Write out again, exactly, the lines below starting at the one with "(** A progress" and ending at the one with "first's, the diagnosis".

- **The data**:
════════

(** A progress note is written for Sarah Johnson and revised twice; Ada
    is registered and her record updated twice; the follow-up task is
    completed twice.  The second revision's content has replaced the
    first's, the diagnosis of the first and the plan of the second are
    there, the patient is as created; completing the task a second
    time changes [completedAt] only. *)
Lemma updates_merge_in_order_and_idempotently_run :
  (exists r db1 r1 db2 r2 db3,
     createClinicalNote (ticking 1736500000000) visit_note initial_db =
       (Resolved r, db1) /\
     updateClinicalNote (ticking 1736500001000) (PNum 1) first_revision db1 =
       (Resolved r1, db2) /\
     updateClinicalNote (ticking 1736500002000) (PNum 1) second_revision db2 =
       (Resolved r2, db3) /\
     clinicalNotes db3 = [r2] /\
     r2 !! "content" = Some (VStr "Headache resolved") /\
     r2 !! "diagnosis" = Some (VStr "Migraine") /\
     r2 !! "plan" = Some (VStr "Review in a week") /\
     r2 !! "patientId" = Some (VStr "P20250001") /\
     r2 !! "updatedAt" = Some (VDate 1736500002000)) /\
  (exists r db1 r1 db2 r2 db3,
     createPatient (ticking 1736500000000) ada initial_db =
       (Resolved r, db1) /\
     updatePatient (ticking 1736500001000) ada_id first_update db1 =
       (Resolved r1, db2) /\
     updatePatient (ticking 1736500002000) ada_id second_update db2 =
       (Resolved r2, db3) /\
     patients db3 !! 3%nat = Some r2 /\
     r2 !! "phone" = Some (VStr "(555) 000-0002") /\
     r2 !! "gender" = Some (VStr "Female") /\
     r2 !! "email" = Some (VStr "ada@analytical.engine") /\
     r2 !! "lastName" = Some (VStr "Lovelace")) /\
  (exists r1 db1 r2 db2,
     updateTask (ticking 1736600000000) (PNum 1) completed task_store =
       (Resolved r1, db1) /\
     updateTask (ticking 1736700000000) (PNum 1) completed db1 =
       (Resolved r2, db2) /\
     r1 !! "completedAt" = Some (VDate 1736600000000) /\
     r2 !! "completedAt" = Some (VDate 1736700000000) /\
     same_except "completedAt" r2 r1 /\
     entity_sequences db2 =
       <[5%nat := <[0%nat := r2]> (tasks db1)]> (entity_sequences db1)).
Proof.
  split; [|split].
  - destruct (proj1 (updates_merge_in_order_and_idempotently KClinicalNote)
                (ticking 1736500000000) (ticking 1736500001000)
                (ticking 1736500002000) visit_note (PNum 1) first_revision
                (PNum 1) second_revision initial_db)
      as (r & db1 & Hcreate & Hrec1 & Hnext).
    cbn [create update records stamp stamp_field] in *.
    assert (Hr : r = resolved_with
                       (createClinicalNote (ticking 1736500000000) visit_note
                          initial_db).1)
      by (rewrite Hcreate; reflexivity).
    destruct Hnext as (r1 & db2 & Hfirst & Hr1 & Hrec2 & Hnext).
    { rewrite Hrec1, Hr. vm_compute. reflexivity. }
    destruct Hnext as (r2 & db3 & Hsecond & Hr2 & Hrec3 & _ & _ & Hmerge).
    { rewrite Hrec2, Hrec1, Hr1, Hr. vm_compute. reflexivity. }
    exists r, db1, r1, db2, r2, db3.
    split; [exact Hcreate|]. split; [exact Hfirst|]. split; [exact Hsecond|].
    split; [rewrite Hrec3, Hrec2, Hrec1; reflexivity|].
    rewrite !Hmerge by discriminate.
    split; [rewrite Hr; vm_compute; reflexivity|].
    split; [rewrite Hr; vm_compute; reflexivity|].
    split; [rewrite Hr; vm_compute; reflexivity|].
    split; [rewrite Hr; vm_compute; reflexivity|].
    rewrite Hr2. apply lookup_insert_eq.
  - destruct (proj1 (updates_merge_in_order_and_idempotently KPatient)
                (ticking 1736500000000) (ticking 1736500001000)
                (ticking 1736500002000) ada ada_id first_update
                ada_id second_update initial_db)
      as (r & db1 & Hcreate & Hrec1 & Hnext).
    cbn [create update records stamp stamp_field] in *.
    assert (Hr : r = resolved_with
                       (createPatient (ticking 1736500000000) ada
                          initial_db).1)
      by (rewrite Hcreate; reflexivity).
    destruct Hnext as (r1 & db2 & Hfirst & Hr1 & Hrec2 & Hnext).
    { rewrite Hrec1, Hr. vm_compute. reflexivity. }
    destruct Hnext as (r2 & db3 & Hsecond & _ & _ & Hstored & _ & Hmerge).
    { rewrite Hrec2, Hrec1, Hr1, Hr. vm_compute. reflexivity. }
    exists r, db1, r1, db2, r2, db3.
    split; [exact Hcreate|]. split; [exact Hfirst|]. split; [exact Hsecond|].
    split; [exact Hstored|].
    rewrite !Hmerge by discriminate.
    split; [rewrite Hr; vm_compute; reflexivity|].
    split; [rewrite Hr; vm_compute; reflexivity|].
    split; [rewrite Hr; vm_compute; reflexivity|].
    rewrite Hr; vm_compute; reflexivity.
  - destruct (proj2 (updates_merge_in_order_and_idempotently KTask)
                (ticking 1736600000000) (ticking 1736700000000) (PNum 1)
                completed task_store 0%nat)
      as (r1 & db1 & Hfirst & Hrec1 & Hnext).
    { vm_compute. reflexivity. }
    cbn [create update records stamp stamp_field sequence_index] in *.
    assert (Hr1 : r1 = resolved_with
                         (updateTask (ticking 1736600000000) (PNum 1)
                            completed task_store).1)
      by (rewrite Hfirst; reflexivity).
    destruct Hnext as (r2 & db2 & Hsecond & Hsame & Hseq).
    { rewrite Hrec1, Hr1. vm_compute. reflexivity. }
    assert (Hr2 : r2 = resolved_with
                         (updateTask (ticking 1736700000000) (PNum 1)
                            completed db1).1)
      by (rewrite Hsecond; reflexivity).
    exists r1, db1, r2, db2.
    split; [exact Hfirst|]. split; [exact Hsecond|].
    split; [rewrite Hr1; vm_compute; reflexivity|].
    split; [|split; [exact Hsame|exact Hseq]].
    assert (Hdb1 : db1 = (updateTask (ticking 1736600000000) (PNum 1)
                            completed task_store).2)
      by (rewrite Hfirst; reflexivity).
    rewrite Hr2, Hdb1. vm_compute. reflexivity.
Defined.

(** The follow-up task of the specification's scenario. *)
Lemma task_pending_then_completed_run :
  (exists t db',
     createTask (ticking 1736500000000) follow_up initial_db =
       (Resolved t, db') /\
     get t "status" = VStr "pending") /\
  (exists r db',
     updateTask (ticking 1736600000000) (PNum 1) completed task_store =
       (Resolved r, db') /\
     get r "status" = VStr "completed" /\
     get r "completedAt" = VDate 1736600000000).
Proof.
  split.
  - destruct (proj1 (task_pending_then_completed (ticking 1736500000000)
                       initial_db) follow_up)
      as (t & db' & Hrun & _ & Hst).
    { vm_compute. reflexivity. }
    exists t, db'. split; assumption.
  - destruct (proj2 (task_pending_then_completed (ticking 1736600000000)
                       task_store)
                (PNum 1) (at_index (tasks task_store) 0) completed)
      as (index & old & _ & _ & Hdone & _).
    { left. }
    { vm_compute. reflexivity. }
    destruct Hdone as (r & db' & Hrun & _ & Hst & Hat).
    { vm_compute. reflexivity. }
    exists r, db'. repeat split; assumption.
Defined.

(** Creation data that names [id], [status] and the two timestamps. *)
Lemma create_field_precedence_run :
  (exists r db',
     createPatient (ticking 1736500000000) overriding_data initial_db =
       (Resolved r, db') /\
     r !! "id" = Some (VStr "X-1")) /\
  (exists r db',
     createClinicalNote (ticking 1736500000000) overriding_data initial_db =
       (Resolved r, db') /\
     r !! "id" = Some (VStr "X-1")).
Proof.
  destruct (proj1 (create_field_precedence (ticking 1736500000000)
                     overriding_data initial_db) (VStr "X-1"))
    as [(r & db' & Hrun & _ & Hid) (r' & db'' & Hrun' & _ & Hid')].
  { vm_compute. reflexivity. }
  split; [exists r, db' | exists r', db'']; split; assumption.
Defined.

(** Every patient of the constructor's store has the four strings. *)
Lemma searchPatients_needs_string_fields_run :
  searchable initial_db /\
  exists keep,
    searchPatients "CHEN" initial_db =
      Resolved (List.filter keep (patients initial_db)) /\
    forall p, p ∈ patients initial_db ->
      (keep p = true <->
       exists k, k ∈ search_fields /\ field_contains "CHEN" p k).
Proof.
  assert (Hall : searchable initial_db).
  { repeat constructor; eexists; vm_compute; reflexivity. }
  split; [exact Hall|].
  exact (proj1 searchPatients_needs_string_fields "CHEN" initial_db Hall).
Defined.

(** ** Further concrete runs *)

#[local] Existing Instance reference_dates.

════════

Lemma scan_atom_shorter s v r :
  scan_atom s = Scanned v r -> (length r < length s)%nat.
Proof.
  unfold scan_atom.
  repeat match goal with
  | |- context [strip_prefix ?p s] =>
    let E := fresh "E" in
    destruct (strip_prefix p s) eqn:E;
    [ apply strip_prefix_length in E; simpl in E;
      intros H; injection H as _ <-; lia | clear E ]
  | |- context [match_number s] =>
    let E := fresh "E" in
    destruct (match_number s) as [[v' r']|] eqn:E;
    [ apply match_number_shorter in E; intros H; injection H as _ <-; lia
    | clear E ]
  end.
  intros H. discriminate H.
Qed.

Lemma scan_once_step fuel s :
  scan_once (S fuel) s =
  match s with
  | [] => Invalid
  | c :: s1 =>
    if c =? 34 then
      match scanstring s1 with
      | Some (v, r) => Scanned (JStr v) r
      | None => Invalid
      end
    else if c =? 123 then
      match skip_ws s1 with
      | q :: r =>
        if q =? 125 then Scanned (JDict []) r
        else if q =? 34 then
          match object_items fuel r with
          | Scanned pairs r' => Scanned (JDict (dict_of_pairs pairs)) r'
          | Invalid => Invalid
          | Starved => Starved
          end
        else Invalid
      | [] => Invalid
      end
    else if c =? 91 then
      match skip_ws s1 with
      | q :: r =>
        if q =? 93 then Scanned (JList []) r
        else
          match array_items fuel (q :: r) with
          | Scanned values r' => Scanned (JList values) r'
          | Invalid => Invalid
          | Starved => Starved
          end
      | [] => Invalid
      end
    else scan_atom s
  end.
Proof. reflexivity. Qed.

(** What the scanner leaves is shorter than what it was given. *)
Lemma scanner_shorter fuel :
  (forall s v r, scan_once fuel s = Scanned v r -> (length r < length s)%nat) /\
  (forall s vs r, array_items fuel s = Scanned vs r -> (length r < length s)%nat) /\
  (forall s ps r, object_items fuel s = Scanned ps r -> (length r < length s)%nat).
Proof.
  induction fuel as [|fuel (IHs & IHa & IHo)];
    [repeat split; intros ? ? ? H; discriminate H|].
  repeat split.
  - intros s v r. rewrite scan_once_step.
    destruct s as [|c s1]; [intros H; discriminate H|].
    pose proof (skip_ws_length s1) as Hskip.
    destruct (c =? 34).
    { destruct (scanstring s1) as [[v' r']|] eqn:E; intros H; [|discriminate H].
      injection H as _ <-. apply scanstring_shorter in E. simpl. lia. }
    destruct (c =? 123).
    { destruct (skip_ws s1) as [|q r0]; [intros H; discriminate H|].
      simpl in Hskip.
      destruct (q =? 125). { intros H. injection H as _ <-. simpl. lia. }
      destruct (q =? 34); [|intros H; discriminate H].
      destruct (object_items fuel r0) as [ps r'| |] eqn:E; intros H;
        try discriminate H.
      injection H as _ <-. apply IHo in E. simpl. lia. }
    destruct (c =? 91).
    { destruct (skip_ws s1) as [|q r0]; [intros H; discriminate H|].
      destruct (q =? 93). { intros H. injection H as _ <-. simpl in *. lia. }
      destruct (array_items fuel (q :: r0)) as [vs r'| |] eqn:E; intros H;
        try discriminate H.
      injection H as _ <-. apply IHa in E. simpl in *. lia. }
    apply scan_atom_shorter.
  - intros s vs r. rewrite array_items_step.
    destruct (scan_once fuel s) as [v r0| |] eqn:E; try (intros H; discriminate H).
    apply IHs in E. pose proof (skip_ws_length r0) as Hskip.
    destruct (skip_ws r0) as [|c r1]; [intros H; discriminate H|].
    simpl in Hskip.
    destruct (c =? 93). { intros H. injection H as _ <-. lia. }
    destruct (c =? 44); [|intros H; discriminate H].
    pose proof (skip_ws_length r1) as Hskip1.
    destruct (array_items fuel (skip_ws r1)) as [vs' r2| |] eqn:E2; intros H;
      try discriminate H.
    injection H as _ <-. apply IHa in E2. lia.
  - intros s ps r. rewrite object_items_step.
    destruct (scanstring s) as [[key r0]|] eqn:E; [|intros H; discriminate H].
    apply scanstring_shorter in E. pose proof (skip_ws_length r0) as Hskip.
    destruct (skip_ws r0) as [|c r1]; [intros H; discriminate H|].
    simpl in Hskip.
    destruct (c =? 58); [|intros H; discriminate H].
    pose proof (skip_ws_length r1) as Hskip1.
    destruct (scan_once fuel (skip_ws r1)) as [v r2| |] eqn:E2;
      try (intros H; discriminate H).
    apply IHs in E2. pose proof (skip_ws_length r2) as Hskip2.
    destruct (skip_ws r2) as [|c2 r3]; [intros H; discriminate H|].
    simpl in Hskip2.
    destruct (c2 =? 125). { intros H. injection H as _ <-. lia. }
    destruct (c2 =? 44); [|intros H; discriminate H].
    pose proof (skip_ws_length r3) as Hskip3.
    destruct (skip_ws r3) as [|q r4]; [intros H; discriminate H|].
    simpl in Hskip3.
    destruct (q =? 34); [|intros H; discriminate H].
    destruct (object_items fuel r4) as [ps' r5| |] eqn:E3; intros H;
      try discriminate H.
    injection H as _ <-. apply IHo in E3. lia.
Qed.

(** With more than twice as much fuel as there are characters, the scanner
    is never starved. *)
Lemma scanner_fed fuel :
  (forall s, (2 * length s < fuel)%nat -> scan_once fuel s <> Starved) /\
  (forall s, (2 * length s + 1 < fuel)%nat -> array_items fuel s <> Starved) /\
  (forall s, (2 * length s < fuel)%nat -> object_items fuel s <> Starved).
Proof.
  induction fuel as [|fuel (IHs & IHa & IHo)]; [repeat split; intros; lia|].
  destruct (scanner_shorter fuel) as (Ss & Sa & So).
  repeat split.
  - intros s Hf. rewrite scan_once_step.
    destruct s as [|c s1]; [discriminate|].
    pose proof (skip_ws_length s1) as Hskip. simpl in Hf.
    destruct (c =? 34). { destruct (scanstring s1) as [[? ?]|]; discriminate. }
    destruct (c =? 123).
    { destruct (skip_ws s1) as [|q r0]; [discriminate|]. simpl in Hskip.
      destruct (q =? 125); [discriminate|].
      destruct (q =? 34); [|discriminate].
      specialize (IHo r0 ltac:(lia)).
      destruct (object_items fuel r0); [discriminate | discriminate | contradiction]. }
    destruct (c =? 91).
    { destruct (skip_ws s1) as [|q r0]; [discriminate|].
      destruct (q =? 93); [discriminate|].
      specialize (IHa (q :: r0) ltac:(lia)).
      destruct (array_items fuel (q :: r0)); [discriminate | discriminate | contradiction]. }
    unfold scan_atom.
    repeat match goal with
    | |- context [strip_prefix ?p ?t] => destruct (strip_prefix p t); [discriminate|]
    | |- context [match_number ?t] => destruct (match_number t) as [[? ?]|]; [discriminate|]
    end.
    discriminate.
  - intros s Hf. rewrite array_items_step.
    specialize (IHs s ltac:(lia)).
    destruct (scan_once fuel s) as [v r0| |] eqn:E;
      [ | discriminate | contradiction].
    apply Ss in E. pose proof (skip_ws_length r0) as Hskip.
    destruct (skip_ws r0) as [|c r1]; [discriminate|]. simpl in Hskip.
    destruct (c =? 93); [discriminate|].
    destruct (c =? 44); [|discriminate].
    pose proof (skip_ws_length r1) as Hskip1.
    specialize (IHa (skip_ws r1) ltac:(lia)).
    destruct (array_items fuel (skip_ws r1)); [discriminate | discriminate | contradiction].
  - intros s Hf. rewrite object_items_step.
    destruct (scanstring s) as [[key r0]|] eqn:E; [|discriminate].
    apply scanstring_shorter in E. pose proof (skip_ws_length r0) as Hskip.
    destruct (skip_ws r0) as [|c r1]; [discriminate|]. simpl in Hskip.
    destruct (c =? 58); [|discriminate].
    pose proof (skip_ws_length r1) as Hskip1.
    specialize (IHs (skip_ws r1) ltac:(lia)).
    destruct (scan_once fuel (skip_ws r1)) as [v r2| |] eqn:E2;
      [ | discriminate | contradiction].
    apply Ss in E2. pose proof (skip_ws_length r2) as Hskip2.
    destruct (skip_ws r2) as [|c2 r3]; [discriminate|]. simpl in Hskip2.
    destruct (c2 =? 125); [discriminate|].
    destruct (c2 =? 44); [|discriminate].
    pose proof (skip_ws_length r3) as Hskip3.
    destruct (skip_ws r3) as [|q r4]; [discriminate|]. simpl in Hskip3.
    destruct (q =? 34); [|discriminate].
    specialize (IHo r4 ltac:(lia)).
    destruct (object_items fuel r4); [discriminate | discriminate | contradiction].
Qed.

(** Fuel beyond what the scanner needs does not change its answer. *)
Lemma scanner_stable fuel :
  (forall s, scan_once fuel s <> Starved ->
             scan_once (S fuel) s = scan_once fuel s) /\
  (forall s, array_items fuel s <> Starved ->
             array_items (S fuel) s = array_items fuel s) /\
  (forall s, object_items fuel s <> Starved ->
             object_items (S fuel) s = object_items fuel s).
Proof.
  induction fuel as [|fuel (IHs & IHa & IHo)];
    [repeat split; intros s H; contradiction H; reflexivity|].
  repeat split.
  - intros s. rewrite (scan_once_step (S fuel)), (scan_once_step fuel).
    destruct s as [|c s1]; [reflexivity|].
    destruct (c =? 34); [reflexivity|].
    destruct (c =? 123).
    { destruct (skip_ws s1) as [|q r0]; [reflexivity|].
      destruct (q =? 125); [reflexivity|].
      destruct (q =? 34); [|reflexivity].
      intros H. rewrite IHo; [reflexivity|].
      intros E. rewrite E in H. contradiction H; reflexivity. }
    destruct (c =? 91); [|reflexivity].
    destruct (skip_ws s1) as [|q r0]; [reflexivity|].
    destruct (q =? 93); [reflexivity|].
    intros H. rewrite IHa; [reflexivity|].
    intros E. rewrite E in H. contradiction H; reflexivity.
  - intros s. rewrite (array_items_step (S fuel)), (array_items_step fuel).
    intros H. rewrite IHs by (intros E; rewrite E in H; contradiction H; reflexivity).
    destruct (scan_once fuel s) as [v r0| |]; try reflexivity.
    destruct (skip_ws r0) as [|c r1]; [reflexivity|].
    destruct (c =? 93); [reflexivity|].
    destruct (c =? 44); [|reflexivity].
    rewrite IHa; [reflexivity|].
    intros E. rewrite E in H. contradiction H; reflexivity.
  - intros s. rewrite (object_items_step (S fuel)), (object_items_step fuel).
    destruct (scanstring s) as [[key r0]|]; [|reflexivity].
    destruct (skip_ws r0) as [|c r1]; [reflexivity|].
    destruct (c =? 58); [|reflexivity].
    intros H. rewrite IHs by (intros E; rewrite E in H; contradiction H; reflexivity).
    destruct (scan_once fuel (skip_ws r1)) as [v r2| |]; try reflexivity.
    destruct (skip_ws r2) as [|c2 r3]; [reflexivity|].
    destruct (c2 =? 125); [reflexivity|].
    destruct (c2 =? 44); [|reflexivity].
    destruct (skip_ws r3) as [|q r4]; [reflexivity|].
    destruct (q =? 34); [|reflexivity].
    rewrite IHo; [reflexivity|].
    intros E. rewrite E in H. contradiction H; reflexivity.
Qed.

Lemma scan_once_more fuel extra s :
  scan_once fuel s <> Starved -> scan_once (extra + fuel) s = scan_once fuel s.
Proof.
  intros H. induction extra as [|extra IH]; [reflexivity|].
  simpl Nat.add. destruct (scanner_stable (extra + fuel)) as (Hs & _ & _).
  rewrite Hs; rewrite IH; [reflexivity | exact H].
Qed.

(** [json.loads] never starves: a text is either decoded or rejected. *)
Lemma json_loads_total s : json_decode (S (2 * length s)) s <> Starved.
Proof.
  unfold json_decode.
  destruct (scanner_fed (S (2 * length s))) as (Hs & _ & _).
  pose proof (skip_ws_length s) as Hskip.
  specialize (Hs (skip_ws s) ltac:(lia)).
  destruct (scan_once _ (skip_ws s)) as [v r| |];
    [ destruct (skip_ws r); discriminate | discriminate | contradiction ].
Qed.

════════

- **Answer below**:
(** A progress note is written for Sarah Johnson and revised twice; Ada
    is registered and her record updated twice; the follow-up task is
    completed twice.  The second revision's content has replaced the
    first's, the diagnosis of the first and the plan of the second are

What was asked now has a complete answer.